■ To do
For the records that follow, please set down exactly the lines between the one holding "(** * Tic-Tac-Toe: board, win" and the one holding "through [getitem]/[setitem], which", inclusive, and only those.

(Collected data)
*** Block opens ***

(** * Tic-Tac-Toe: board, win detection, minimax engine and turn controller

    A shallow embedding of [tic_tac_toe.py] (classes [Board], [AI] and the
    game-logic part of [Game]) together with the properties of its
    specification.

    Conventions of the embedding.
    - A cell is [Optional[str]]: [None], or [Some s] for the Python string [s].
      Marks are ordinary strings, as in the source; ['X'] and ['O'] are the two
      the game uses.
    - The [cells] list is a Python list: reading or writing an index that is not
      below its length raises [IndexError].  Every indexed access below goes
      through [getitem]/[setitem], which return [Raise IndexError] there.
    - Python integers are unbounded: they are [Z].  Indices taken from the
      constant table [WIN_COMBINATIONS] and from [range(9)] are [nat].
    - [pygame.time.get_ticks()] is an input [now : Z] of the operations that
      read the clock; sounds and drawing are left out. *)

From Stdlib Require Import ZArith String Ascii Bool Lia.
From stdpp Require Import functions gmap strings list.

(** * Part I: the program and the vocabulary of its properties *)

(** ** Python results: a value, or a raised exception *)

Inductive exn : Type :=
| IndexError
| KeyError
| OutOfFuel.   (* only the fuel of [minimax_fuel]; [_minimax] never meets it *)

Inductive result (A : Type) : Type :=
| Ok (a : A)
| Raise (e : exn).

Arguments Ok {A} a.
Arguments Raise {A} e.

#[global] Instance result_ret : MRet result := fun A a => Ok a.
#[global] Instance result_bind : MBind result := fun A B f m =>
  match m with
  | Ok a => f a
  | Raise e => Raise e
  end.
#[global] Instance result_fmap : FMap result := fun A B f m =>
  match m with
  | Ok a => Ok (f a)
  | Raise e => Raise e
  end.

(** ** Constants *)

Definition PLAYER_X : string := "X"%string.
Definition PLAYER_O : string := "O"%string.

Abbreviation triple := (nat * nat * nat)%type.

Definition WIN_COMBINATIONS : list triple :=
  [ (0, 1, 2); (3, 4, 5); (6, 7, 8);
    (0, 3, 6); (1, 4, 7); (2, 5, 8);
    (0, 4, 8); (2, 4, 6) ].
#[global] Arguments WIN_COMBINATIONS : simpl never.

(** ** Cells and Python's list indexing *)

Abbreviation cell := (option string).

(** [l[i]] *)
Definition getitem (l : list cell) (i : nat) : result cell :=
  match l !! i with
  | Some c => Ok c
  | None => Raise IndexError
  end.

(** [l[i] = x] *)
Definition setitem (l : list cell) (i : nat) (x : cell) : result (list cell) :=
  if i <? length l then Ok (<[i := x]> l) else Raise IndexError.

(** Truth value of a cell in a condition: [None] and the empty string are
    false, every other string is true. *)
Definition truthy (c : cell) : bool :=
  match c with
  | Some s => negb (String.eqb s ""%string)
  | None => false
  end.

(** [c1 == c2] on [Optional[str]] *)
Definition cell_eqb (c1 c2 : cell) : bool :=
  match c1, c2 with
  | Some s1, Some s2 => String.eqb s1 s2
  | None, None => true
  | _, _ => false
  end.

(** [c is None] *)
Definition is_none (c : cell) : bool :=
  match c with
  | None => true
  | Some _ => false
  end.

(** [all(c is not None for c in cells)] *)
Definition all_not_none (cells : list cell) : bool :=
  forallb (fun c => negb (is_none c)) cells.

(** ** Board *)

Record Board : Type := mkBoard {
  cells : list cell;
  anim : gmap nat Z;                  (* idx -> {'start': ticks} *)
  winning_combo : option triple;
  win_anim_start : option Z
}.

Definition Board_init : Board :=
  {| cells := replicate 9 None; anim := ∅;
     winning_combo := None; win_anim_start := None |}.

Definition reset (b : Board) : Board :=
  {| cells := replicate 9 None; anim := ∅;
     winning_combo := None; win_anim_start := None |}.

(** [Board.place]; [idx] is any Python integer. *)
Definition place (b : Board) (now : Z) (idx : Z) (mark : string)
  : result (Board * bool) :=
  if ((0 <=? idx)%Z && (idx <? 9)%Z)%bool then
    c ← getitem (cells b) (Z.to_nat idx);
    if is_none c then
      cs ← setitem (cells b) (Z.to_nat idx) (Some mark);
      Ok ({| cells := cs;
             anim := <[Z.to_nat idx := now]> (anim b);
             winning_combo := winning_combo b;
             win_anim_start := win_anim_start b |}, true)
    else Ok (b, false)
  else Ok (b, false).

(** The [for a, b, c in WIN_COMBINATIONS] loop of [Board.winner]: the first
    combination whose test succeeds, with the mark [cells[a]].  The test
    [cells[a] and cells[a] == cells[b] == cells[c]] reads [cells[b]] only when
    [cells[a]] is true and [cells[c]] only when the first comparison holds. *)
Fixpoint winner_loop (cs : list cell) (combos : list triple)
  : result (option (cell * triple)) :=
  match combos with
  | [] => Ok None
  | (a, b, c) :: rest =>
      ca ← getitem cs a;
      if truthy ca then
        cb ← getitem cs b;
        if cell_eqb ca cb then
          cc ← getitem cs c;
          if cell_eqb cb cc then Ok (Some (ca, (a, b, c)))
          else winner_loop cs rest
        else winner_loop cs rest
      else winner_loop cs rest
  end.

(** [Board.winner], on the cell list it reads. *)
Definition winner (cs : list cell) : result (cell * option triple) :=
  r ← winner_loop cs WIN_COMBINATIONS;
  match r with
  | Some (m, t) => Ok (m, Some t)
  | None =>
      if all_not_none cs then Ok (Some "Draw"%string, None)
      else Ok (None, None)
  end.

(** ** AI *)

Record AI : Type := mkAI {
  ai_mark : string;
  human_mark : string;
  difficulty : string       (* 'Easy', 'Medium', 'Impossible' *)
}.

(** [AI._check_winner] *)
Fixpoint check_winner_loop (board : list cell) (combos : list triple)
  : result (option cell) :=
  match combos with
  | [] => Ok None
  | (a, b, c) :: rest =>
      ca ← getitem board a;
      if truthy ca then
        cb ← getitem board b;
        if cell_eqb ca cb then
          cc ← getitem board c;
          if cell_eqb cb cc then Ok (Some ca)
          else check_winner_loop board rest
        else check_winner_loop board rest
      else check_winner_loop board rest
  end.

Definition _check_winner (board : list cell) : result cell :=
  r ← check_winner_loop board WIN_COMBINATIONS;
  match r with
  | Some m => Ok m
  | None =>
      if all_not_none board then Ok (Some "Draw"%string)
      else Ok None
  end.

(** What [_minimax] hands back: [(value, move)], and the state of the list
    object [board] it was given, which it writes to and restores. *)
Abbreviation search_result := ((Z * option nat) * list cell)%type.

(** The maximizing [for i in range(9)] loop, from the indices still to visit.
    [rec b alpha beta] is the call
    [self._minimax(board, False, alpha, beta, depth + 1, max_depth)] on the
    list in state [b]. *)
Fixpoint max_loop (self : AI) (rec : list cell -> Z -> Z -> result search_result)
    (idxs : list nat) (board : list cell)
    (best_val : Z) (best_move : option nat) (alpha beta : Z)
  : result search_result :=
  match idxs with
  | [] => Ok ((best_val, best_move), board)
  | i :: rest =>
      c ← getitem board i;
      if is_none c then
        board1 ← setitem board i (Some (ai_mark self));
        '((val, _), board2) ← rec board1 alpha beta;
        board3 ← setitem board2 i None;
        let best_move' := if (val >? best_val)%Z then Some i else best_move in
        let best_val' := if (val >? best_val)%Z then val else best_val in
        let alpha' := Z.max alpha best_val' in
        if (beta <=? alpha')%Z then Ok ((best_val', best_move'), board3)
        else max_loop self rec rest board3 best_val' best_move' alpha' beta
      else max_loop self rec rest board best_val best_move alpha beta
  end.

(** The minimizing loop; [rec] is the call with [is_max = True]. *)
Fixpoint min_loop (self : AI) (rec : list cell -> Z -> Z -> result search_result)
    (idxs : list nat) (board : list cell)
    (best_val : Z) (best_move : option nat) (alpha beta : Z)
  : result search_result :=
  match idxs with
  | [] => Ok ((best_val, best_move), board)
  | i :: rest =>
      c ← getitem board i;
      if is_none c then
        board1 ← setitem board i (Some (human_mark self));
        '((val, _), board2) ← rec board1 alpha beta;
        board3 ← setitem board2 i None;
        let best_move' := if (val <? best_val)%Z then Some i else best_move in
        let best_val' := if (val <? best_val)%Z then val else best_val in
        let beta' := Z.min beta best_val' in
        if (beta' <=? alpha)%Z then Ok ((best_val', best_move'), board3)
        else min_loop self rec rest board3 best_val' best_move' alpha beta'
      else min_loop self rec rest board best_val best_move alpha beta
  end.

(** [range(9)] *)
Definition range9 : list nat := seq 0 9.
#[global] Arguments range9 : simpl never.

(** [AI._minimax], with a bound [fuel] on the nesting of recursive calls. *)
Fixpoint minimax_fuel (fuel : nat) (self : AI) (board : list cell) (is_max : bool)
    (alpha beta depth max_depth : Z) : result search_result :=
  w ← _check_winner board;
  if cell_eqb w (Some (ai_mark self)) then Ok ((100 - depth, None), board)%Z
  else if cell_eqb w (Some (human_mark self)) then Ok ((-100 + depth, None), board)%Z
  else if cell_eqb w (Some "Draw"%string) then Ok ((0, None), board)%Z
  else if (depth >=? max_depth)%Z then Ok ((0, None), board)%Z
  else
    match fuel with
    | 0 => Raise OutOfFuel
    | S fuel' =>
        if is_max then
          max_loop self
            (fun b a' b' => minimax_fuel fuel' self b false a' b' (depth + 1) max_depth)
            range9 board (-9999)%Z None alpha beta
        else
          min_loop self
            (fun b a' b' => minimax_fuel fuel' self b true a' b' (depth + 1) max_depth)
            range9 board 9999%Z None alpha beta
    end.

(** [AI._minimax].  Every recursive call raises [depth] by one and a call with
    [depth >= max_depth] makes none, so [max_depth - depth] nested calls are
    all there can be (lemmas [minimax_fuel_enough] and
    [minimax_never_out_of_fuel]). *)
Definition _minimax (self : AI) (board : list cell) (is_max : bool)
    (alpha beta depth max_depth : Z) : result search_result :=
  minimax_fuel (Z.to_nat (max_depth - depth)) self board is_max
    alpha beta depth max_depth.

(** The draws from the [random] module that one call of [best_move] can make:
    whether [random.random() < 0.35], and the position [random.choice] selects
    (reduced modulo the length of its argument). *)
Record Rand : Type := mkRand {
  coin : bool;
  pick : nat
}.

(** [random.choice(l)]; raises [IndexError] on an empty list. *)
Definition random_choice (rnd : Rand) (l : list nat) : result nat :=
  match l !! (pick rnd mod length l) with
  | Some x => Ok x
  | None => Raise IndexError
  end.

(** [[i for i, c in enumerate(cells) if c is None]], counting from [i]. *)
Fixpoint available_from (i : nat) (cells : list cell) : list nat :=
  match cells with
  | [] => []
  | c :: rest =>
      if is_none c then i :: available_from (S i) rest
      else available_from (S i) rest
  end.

*** Block closes ***
*** Block opens ***

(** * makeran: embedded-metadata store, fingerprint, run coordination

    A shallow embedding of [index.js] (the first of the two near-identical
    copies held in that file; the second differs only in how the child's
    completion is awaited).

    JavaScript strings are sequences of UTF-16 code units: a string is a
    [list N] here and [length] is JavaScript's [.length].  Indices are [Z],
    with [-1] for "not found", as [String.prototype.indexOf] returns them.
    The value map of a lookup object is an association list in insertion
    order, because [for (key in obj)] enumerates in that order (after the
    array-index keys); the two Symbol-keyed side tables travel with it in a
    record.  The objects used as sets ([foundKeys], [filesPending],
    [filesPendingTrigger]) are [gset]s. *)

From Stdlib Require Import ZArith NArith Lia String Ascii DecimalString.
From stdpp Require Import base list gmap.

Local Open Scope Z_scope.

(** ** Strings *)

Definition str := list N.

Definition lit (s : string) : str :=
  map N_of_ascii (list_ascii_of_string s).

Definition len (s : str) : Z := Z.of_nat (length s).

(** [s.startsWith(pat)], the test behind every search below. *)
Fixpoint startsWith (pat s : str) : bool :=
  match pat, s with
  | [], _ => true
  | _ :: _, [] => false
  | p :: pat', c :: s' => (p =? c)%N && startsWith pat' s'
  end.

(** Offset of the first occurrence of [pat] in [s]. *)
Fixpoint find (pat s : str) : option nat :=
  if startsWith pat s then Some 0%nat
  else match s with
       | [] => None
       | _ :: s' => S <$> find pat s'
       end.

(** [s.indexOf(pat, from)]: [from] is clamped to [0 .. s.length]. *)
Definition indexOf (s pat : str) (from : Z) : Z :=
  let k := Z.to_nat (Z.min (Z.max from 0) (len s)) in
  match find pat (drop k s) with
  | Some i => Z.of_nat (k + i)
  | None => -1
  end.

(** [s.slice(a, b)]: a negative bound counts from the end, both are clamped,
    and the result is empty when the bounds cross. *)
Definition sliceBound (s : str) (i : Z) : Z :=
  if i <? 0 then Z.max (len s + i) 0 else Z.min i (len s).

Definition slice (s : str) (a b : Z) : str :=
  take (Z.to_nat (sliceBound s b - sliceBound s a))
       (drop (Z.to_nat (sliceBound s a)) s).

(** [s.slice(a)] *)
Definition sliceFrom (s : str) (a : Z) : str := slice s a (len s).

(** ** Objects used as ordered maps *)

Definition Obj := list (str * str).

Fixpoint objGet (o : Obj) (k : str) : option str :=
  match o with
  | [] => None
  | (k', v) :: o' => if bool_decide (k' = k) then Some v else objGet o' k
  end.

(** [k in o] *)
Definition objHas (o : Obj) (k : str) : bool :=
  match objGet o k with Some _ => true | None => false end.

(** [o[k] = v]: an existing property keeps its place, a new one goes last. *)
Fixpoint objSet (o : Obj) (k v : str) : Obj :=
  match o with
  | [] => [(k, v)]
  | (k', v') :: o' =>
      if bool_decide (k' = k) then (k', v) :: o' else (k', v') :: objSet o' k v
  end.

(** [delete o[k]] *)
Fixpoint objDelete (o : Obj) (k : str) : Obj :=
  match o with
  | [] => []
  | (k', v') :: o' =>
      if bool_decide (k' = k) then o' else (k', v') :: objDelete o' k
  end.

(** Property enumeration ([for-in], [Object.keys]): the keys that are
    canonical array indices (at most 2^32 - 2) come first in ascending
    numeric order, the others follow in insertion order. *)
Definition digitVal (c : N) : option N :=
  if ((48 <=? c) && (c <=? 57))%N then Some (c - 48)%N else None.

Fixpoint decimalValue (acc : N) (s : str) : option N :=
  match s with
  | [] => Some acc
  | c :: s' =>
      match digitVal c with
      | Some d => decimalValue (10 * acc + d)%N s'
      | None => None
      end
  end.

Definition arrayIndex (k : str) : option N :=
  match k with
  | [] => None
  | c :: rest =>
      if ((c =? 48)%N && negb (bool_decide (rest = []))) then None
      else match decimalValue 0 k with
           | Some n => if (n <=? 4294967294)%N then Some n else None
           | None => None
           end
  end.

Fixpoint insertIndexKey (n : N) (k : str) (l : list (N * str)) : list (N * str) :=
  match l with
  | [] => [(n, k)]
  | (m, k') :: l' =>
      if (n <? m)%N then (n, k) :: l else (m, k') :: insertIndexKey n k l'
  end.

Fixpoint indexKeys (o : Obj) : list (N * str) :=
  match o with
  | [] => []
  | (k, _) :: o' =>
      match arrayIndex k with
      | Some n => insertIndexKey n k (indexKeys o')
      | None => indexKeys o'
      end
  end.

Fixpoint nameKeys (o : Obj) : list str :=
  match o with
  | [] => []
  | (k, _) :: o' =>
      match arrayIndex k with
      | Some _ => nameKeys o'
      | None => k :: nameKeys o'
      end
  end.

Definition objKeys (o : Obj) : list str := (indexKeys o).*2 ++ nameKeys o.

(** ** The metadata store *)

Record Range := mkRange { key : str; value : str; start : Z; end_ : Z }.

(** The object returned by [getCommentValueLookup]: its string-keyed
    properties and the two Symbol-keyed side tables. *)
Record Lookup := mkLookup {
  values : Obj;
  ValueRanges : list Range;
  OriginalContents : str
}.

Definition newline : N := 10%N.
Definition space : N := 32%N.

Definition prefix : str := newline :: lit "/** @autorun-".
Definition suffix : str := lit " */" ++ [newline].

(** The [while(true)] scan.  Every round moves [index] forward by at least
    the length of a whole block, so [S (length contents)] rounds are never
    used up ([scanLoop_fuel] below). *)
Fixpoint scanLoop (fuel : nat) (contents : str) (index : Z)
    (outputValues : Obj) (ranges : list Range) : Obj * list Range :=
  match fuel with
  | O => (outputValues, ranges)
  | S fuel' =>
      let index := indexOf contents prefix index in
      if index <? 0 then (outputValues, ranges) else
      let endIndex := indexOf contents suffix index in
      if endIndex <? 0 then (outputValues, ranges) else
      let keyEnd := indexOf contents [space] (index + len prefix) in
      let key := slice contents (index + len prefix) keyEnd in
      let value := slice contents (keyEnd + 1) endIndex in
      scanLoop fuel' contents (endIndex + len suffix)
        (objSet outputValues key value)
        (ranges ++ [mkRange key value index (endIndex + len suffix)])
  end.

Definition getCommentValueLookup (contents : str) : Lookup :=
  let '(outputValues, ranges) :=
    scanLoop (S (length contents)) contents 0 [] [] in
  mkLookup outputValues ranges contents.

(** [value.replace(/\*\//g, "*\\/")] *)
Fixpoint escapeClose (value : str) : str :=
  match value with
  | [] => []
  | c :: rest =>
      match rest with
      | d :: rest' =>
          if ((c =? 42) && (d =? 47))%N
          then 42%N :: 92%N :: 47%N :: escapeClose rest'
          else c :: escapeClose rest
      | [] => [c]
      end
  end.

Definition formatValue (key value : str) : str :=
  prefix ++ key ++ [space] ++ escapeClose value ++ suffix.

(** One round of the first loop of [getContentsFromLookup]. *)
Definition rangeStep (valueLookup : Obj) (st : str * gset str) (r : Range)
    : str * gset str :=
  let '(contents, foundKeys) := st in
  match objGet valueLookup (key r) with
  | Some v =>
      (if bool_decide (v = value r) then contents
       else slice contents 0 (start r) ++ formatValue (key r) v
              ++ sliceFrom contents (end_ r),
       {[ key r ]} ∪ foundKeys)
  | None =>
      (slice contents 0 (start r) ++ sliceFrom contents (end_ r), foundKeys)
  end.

*** Block closes ***

■ Output below
(** * Tic-Tac-Toe: board, win detection, minimax engine and turn controller

    A shallow embedding of [tic_tac_toe.py] (classes [Board], [AI] and the
    game-logic part of [Game]) together with the properties of its
    specification.

    Conventions of the embedding.
    - A cell is [Optional[str]]: [None], or [Some s] for the Python string [s].
      Marks are ordinary strings, as in the source; ['X'] and ['O'] are the two
      the game uses.
    - The [cells] list is a Python list: reading or writing an index that is not
      below its length raises [IndexError].  Every indexed access below goes
      through [getitem]/[setitem], which return [Raise IndexError] there.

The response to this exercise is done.